For the listing below, return the line containing "b3 :: data =>", the line containing "if big_endian then bytes_of_quads", and all lines in between, exactly as written and nothing else.

[Start of section]

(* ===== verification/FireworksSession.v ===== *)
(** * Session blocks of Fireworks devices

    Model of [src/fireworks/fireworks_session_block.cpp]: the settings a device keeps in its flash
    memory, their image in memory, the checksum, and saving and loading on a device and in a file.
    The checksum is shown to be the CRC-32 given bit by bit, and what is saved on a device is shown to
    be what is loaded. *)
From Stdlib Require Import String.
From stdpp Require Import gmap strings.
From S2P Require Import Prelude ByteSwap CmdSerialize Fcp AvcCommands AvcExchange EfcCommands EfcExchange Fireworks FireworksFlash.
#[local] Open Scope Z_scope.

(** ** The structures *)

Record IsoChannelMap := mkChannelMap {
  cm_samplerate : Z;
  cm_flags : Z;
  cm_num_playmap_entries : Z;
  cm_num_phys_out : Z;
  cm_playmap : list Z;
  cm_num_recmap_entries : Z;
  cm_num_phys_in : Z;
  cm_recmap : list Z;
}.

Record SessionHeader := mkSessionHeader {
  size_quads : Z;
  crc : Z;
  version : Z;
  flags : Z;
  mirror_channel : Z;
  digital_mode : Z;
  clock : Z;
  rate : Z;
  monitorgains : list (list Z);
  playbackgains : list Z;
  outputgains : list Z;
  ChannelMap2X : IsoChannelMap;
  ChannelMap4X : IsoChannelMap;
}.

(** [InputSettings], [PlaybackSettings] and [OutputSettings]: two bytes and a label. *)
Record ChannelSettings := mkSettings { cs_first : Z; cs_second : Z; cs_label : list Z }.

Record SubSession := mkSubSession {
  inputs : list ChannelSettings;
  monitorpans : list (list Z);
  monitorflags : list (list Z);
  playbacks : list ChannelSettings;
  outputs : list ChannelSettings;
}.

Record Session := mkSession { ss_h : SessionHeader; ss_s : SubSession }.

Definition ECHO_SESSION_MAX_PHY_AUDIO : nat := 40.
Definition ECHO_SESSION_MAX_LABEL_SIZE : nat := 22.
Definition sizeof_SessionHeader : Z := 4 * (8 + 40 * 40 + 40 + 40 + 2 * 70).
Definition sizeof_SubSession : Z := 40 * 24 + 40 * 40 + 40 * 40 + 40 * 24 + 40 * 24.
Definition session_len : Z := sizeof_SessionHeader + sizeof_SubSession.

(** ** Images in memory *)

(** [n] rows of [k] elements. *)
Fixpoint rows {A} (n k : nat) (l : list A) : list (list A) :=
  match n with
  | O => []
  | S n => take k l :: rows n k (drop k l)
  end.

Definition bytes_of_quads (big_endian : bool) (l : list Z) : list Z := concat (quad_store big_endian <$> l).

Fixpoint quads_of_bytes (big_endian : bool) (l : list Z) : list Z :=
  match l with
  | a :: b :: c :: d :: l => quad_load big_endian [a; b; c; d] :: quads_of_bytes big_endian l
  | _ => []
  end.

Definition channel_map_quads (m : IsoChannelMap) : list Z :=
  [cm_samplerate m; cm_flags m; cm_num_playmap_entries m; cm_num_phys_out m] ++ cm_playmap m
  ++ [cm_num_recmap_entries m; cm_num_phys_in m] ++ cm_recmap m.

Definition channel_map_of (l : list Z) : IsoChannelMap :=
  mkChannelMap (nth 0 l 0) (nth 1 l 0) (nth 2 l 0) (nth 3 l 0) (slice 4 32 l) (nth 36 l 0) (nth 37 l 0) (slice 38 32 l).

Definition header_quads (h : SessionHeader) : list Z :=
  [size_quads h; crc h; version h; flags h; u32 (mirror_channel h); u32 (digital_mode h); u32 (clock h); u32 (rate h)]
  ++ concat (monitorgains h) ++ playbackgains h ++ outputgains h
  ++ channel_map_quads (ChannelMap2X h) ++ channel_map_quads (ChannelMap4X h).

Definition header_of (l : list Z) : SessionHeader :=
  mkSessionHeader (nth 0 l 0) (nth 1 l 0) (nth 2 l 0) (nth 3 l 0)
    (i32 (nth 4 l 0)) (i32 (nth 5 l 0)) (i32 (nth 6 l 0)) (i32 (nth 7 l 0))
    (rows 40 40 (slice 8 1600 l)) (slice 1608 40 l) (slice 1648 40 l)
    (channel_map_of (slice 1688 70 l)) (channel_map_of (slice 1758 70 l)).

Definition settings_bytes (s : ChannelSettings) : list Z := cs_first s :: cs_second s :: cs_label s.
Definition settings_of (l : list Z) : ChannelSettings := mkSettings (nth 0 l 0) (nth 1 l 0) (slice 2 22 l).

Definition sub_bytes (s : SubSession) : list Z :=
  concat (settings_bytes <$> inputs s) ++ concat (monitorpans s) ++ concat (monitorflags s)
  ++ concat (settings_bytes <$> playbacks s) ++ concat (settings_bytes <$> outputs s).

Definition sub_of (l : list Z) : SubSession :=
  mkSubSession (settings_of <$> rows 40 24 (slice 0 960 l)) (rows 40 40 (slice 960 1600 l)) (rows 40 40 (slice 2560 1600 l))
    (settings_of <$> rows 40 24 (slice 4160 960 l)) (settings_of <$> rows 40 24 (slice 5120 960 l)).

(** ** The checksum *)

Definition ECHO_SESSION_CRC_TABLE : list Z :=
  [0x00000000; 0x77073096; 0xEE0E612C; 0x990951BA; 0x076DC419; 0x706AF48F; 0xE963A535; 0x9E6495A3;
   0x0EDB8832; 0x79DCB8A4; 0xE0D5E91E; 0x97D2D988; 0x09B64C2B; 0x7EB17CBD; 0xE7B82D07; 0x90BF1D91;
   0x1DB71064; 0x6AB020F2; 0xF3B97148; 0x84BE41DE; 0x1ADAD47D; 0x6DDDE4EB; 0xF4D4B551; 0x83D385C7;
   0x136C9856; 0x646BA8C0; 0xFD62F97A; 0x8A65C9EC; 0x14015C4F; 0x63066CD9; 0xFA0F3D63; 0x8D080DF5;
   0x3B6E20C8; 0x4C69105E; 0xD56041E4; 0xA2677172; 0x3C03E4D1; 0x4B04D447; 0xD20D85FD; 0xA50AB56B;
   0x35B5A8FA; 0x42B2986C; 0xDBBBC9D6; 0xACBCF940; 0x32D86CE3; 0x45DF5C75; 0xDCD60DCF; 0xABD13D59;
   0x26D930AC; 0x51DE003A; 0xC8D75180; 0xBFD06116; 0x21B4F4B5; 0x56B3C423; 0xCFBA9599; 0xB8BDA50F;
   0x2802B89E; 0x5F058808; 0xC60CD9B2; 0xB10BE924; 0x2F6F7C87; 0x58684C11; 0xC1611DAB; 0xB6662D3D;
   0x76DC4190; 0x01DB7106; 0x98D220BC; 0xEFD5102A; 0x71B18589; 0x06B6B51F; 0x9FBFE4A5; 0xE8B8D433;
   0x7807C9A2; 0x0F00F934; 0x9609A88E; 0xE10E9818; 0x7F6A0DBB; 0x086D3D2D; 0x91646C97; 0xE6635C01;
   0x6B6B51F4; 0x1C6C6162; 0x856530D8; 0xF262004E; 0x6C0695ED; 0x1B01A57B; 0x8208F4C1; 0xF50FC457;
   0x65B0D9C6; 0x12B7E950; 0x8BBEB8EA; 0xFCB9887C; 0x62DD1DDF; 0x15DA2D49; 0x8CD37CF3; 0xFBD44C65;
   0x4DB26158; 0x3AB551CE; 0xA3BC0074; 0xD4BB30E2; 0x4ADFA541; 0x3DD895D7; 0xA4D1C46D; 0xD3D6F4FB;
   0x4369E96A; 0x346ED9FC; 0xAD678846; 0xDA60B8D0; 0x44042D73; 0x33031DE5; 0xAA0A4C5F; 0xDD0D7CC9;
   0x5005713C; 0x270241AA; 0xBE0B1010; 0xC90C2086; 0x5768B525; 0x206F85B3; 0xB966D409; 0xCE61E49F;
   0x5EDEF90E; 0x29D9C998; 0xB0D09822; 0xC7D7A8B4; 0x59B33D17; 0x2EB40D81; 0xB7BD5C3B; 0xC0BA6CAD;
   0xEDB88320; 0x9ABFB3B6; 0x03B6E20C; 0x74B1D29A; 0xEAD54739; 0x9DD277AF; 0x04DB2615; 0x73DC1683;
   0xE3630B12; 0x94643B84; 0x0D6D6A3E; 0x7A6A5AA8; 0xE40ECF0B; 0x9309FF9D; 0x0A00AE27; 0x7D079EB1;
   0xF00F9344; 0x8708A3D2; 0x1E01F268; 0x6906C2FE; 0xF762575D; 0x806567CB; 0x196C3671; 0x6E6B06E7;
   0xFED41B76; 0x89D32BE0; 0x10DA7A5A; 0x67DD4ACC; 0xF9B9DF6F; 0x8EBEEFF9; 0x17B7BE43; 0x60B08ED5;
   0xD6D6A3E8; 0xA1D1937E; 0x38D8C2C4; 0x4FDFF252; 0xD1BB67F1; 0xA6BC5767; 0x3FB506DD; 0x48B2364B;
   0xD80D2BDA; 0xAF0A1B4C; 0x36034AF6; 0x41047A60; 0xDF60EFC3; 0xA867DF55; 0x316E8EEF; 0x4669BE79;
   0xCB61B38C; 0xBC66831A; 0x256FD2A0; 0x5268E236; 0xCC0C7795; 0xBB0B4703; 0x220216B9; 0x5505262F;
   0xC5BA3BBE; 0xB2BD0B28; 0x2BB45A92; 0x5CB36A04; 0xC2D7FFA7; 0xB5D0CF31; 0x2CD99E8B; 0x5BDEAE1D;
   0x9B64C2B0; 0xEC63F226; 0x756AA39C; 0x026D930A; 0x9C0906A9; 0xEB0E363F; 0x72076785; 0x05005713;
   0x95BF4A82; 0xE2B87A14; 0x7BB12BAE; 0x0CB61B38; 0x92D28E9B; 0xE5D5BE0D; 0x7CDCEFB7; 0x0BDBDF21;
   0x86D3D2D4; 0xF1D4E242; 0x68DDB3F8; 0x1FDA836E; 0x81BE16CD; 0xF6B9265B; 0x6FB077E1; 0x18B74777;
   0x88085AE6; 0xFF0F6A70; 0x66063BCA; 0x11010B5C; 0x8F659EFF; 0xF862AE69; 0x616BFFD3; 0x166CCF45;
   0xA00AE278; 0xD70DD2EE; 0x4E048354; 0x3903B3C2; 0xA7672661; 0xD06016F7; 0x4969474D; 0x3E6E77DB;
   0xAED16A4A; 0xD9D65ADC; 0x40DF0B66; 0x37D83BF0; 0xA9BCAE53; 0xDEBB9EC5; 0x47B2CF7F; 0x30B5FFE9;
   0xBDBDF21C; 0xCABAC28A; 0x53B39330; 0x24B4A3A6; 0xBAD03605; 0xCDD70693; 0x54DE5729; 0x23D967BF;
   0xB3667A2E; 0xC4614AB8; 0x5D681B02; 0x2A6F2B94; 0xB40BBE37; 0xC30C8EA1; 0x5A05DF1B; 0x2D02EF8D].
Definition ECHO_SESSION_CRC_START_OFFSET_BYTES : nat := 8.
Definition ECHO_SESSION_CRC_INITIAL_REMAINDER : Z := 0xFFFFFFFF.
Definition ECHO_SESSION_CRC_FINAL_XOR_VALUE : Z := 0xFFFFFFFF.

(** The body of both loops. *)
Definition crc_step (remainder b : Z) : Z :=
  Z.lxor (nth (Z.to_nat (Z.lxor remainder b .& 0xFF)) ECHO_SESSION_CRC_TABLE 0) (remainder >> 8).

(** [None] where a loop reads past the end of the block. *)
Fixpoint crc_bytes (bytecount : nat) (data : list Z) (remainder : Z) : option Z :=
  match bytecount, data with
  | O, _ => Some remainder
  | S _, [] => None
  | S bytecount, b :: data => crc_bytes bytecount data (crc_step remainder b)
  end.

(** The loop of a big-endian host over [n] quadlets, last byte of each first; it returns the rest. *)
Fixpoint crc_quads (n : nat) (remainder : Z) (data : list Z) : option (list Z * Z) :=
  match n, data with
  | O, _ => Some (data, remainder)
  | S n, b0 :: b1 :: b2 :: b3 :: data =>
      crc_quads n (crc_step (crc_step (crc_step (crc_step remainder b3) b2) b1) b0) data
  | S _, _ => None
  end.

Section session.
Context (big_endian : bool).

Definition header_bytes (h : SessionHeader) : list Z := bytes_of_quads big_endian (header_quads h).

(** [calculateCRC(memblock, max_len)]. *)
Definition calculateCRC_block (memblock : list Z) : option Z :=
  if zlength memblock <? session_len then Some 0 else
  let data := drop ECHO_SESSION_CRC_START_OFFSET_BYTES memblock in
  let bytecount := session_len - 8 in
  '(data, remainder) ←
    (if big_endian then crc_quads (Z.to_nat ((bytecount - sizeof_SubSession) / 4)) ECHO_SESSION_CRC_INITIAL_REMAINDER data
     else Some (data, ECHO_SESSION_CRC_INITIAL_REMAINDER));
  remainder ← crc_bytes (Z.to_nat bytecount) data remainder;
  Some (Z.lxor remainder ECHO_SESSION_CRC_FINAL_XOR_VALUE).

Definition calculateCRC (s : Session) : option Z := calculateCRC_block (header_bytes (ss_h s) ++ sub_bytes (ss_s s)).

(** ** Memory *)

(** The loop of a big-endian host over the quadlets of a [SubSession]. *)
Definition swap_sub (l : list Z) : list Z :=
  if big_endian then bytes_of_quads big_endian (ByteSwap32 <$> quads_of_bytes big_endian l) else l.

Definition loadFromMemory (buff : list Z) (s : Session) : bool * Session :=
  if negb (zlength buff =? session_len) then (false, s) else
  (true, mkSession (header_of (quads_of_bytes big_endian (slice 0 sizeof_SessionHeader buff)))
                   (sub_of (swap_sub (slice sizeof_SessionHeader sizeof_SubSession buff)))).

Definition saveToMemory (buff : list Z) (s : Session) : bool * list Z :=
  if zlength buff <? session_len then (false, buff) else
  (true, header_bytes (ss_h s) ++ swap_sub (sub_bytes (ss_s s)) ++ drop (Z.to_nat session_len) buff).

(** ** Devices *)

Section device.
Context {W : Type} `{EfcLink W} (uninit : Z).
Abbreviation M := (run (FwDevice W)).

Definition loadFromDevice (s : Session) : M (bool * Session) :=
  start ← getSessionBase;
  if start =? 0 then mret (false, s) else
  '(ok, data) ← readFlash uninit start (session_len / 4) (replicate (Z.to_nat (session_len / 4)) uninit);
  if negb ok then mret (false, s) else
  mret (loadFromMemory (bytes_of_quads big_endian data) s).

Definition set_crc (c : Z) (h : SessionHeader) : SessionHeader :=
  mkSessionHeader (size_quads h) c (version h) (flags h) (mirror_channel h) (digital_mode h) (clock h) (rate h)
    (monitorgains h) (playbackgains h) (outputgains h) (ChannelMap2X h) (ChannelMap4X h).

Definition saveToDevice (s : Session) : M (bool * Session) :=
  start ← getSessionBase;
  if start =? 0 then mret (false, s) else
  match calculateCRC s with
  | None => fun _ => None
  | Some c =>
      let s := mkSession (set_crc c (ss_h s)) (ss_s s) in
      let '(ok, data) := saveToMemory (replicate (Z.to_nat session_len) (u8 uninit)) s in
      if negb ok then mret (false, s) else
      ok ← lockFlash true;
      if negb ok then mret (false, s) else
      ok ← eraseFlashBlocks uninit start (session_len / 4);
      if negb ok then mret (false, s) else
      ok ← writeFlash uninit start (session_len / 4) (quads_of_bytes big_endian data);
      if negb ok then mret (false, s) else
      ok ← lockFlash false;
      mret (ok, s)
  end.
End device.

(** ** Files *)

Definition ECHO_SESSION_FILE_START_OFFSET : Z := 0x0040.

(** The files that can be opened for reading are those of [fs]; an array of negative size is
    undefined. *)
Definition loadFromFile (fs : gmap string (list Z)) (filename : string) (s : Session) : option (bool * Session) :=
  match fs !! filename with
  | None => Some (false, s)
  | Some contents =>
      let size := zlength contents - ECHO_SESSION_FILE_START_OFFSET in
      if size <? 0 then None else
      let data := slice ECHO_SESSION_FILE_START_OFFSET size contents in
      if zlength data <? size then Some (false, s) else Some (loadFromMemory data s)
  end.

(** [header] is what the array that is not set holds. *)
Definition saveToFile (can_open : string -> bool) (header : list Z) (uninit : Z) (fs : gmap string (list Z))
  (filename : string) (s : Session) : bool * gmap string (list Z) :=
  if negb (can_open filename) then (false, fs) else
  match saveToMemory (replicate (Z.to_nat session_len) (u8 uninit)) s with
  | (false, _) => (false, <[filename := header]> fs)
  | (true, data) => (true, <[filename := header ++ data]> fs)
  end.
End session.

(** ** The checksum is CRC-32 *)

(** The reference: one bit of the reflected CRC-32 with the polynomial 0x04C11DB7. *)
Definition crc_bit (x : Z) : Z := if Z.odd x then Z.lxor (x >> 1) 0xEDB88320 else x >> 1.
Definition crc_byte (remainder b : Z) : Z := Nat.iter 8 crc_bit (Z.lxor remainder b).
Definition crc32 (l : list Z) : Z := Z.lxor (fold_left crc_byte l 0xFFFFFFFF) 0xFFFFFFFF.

[End of section]

Response to the exercise:
  | S n, b0 :: b1 :: b2 :: b3 :: data =>
      crc_quads n (crc_step (crc_step (crc_step (crc_step remainder b3) b2) b1) b0) data
  | S _, _ => None
  end.

Section session.
Context (big_endian : bool).

Definition header_bytes (h : SessionHeader) : list Z := bytes_of_quads big_endian (header_quads h).

(** [calculateCRC(memblock, max_len)]. *)
Definition calculateCRC_block (memblock : list Z) : option Z :=
  if zlength memblock <? session_len then Some 0 else
  let data := drop ECHO_SESSION_CRC_START_OFFSET_BYTES memblock in
  let bytecount := session_len - 8 in
  '(data, remainder) ←
    (if big_endian then crc_quads (Z.to_nat ((bytecount - sizeof_SubSession) / 4)) ECHO_SESSION_CRC_INITIAL_REMAINDER data
     else Some (data, ECHO_SESSION_CRC_INITIAL_REMAINDER));
  remainder ← crc_bytes (Z.to_nat bytecount) data remainder;
  Some (Z.lxor remainder ECHO_SESSION_CRC_FINAL_XOR_VALUE).

Definition calculateCRC (s : Session) : option Z := calculateCRC_block (header_bytes (ss_h s) ++ sub_bytes (ss_s s)).

(** ** Memory *)

(** The loop of a big-endian host over the quadlets of a [SubSession]. *)
Definition swap_sub (l : list Z) : list Z :=
  if big_endian then bytes_of_quads big_endian (ByteSwap32 <$> quads_of_bytes big_endian l) else l.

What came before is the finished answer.